EXERCISE PROMPT: In the entries below, find each line with the string "exists" and copy it.

DATA UNDER STUDY:
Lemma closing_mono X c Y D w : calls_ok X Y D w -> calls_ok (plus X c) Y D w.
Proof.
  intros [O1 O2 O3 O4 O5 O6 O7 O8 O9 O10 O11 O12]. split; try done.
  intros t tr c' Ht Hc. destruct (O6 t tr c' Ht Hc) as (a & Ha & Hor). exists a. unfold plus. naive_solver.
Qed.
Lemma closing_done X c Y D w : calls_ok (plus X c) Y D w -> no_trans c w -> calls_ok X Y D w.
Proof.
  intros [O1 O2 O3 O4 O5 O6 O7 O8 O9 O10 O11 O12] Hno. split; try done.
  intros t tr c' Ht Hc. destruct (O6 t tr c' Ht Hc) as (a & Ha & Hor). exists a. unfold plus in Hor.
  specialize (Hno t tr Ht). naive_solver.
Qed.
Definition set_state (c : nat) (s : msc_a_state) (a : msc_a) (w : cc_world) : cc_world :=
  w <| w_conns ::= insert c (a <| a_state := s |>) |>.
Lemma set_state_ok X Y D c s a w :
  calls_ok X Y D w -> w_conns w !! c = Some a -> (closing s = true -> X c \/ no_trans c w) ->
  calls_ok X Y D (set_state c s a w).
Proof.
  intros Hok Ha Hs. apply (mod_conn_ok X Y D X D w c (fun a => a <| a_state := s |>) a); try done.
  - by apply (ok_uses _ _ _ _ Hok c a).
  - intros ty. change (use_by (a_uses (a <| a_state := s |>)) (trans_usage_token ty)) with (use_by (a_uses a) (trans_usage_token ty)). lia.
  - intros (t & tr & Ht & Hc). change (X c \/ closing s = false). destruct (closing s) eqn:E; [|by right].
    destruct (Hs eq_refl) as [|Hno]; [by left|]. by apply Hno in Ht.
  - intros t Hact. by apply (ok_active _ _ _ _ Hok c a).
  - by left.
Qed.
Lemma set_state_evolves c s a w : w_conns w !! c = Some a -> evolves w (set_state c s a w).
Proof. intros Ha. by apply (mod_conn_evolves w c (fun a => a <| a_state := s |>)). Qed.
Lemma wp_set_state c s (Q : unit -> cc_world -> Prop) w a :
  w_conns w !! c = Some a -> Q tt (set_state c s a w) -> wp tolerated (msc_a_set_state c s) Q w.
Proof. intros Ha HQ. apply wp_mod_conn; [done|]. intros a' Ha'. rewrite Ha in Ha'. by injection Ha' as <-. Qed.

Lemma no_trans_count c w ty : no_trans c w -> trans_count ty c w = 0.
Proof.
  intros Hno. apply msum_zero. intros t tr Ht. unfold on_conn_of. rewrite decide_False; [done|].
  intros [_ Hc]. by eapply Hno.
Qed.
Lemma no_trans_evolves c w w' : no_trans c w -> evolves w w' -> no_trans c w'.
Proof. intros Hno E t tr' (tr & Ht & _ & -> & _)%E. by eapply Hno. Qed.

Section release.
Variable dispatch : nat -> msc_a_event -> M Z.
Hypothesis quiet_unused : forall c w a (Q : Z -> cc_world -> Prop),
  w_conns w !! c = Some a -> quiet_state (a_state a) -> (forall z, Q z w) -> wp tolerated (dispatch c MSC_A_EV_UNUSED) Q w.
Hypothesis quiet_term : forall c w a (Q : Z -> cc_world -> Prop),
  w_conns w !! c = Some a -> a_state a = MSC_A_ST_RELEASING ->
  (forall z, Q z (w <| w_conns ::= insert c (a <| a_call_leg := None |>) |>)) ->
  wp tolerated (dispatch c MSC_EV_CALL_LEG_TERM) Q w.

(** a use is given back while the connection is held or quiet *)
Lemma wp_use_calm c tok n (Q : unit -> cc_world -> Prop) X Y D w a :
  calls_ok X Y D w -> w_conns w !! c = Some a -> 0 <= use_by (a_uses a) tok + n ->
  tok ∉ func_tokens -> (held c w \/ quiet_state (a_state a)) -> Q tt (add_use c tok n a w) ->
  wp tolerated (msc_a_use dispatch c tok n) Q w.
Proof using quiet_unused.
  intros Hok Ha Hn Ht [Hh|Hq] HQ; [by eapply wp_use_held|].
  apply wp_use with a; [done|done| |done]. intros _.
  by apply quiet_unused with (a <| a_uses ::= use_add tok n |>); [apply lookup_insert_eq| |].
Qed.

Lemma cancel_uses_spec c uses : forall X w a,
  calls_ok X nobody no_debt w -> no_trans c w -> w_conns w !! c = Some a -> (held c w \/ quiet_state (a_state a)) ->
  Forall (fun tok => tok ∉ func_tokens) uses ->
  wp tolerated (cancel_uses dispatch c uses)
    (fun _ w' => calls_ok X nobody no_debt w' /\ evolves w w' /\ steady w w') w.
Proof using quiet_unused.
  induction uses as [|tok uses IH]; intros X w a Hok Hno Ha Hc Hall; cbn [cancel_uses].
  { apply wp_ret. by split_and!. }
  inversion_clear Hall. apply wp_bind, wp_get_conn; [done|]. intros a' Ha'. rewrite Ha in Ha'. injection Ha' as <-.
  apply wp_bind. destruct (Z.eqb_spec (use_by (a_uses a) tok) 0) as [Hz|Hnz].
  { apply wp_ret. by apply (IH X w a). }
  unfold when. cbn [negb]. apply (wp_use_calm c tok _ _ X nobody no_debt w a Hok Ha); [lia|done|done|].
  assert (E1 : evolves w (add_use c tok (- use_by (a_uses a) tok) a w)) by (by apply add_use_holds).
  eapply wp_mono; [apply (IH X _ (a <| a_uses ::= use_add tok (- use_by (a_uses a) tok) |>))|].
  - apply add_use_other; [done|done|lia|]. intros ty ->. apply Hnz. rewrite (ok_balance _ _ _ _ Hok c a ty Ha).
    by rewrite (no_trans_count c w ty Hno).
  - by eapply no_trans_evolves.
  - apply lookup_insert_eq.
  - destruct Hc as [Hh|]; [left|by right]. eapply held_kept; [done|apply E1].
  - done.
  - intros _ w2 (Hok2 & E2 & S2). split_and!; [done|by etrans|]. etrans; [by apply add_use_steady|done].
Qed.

ANSWER SPACE:
  intros t tr c' Ht Hc. destruct (O6 t tr c' Ht Hc) as (a & Ha & Hor). exists a. unfold plus. naive_solver.
  intros t tr c' Ht Hc. destruct (O6 t tr c' Ht Hc) as (a & Ha & Hor). exists a. unfold plus in Hor.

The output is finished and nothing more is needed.